• _Task objective_
Find each line of the entries with the string "Stdlib", please, and copy it.

• _Exercise data_
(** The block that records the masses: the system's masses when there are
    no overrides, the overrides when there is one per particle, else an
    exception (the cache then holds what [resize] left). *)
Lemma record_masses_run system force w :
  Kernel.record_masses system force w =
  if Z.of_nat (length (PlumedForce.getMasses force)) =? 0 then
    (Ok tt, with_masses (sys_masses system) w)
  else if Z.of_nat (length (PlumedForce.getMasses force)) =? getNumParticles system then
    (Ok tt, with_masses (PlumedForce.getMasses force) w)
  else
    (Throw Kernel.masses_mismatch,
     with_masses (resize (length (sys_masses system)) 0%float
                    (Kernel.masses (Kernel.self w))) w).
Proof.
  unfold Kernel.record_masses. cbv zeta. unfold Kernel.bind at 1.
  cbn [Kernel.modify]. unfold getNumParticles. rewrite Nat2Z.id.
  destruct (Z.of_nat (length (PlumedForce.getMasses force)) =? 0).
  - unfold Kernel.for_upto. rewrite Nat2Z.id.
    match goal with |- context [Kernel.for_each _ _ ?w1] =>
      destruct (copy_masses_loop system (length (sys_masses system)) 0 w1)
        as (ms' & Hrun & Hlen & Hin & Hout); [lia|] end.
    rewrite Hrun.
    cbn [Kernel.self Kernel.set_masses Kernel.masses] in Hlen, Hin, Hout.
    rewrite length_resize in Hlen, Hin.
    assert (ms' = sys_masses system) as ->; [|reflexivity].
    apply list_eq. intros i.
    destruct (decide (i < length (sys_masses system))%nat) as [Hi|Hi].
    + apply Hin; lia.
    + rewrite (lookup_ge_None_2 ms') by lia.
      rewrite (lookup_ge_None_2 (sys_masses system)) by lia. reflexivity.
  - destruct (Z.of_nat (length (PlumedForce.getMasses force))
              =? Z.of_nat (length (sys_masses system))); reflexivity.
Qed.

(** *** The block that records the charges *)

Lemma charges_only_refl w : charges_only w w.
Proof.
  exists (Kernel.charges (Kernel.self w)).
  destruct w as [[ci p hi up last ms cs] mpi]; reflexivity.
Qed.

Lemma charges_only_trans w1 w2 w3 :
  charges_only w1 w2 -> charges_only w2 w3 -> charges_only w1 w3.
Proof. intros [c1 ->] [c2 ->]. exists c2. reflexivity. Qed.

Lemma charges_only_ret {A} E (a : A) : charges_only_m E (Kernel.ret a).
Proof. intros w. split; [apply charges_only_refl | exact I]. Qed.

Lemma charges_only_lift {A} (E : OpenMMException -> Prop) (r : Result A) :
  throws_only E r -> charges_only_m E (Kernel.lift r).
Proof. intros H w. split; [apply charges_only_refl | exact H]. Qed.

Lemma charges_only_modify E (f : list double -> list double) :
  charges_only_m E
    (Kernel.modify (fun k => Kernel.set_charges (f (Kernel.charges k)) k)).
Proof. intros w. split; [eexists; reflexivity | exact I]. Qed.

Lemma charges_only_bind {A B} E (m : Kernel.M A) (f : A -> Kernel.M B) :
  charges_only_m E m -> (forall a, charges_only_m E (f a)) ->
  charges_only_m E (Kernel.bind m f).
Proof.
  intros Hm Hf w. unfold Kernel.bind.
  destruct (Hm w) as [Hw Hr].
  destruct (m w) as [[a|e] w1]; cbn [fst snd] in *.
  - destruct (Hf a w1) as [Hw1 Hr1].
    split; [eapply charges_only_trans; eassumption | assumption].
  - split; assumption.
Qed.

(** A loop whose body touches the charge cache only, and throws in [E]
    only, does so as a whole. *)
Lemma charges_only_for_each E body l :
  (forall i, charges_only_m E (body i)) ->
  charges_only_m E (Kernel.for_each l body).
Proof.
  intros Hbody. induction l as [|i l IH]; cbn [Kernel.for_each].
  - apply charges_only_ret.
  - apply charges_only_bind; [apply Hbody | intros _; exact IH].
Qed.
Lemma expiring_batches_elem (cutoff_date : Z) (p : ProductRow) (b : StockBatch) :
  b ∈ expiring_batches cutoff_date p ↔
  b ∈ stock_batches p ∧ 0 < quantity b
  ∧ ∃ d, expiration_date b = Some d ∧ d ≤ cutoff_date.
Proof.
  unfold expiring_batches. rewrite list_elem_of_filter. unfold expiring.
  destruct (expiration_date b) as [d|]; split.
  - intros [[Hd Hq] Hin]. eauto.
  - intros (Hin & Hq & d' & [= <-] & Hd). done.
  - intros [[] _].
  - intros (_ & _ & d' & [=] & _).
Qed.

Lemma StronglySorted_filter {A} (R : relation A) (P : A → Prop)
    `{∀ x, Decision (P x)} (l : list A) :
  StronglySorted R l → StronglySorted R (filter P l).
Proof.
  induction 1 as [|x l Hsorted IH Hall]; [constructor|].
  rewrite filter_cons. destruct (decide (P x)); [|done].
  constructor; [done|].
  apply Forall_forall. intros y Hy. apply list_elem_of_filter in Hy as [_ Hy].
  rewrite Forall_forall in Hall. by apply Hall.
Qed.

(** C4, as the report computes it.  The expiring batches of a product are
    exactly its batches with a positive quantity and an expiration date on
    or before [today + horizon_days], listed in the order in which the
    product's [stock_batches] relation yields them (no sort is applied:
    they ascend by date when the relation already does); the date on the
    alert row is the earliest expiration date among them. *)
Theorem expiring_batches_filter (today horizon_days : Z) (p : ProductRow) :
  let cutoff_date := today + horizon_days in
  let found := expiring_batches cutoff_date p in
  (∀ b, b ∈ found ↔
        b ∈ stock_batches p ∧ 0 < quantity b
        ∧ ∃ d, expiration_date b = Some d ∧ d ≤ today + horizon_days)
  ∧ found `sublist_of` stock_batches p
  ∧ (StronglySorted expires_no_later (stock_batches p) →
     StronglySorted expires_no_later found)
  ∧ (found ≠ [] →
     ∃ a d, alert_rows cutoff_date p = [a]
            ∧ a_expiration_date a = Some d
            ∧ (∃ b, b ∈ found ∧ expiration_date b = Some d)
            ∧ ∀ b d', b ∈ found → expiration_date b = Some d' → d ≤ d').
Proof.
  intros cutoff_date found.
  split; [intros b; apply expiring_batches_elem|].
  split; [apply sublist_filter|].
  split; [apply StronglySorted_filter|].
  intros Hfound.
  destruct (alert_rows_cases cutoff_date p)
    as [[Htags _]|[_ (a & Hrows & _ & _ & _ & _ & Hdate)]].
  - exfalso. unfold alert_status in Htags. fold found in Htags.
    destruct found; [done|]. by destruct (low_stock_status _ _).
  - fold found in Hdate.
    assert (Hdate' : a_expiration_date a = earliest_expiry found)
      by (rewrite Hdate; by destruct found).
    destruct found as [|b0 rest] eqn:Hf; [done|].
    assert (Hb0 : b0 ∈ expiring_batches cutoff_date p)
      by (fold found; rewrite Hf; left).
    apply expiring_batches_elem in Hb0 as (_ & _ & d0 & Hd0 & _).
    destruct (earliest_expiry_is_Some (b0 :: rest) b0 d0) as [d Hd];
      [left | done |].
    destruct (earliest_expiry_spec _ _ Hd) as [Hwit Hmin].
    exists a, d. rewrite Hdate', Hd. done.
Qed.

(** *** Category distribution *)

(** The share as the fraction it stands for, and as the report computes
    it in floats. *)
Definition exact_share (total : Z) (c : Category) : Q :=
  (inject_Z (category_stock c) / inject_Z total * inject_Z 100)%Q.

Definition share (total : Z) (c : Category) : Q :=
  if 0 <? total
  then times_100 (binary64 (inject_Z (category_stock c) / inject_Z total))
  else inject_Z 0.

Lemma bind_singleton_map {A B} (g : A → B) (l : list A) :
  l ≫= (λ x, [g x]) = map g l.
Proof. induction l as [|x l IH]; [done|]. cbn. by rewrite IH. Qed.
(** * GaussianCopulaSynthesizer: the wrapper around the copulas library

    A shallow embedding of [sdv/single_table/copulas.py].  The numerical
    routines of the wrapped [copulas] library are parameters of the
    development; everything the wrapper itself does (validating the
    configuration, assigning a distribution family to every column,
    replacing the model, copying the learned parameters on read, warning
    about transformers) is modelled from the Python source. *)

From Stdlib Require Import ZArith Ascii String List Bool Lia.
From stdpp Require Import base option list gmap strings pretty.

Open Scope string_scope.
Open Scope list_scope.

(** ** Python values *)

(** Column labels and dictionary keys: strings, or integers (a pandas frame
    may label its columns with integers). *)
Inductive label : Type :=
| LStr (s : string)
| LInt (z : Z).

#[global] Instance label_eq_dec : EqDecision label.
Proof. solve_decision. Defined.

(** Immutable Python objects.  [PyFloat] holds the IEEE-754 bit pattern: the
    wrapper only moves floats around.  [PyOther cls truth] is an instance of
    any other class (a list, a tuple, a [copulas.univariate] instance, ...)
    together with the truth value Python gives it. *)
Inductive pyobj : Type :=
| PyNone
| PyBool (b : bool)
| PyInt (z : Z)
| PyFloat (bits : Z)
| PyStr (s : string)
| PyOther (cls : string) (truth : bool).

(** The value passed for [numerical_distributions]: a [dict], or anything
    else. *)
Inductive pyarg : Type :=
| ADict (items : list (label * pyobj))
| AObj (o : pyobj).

...

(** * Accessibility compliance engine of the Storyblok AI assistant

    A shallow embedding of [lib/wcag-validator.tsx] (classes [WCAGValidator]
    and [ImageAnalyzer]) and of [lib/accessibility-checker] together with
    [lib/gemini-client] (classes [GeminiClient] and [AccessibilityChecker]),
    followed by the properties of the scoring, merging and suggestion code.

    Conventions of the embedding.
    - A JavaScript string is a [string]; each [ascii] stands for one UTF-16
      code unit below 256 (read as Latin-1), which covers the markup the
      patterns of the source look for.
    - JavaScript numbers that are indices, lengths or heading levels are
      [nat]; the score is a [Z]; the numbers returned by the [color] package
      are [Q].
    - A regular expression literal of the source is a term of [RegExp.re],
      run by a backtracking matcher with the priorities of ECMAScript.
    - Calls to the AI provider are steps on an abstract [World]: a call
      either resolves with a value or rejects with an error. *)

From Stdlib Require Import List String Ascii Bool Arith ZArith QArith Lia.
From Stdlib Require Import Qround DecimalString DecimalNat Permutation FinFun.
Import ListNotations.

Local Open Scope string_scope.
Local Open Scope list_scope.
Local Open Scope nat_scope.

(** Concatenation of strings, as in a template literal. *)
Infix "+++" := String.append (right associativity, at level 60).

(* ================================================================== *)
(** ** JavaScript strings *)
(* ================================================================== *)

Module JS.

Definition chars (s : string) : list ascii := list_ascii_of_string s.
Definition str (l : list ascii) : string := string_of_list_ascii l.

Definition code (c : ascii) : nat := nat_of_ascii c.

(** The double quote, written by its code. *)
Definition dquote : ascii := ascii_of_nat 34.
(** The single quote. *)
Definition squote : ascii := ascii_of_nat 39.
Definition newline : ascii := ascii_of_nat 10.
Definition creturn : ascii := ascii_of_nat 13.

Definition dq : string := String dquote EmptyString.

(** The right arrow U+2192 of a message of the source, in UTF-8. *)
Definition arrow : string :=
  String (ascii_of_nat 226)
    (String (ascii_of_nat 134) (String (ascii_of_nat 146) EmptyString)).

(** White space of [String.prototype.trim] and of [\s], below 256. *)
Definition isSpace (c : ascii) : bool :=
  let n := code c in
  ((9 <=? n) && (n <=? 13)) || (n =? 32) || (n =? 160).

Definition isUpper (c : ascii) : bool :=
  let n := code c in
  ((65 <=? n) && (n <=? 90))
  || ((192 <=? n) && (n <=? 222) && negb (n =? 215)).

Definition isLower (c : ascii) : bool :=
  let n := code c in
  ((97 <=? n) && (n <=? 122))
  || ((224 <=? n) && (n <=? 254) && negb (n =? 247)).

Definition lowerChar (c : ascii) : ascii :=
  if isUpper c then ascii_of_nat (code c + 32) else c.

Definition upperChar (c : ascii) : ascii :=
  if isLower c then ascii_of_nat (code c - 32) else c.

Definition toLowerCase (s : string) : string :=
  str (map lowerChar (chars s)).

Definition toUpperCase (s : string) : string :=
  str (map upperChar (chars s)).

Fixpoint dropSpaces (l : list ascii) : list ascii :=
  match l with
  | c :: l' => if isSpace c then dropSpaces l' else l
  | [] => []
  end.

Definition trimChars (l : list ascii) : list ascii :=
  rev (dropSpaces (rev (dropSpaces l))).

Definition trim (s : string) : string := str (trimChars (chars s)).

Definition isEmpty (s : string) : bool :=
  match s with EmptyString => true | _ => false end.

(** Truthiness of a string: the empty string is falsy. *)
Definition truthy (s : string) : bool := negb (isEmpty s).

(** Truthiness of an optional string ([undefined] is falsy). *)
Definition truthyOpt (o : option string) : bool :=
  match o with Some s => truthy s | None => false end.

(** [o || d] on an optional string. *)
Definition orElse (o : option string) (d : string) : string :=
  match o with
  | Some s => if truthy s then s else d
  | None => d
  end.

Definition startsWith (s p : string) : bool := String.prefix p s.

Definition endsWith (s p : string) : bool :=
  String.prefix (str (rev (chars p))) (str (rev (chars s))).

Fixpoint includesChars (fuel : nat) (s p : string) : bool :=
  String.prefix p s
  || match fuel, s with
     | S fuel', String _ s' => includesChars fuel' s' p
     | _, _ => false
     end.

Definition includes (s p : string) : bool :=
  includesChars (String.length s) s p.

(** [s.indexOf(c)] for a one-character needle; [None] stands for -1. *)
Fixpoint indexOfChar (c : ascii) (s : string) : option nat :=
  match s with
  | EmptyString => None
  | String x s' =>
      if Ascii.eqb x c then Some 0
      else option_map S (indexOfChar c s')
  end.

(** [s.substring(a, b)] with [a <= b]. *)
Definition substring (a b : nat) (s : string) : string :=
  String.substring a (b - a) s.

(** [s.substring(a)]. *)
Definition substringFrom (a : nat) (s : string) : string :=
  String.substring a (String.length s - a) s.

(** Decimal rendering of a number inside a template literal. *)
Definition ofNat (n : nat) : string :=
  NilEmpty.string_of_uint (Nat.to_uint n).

==

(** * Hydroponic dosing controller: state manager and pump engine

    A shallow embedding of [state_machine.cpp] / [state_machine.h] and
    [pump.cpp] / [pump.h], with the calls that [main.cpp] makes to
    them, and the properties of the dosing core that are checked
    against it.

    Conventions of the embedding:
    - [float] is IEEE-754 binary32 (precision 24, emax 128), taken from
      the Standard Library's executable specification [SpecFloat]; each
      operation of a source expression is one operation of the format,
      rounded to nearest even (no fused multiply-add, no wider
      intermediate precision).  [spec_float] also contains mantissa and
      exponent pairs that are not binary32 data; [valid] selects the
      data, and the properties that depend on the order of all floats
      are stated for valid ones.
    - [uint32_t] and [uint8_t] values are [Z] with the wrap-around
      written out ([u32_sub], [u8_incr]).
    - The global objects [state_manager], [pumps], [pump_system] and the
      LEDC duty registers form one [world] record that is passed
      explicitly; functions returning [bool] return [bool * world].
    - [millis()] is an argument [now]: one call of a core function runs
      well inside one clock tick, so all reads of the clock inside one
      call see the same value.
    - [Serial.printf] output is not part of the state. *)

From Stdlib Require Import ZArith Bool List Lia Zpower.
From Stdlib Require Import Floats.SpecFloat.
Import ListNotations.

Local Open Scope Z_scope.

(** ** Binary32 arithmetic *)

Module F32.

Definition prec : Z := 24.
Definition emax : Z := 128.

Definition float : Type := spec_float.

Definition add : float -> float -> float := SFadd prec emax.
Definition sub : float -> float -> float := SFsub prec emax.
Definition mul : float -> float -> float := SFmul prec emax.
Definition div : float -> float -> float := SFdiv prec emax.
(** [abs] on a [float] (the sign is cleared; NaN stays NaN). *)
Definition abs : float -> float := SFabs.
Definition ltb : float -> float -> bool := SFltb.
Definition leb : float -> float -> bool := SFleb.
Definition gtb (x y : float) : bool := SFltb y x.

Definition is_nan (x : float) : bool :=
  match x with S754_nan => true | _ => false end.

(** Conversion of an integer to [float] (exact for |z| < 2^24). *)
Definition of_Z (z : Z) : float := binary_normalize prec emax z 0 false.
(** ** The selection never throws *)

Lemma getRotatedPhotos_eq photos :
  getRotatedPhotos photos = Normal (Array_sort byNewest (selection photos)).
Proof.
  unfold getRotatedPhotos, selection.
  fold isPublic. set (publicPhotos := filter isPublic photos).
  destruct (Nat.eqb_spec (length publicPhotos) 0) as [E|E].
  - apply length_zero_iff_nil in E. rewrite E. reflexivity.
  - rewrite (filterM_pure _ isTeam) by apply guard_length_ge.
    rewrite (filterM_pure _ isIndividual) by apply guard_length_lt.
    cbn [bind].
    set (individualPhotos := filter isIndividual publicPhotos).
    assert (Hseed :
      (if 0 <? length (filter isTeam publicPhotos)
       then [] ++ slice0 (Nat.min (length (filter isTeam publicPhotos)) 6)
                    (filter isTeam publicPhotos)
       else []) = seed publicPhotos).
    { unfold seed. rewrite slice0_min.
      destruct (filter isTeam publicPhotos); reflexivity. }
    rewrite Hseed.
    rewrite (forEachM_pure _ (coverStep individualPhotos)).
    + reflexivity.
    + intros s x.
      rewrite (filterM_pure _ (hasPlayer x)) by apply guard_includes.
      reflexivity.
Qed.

• _Result_
From Stdlib Require Import ZArith Ascii String List Bool Lia.
From Stdlib Require Import List String Ascii Bool Arith ZArith QArith Lia.
From Stdlib Require Import Qround DecimalString DecimalNat Permutation FinFun.
From Stdlib Require Import ZArith Bool List Lia Zpower.
From Stdlib Require Import Floats.SpecFloat.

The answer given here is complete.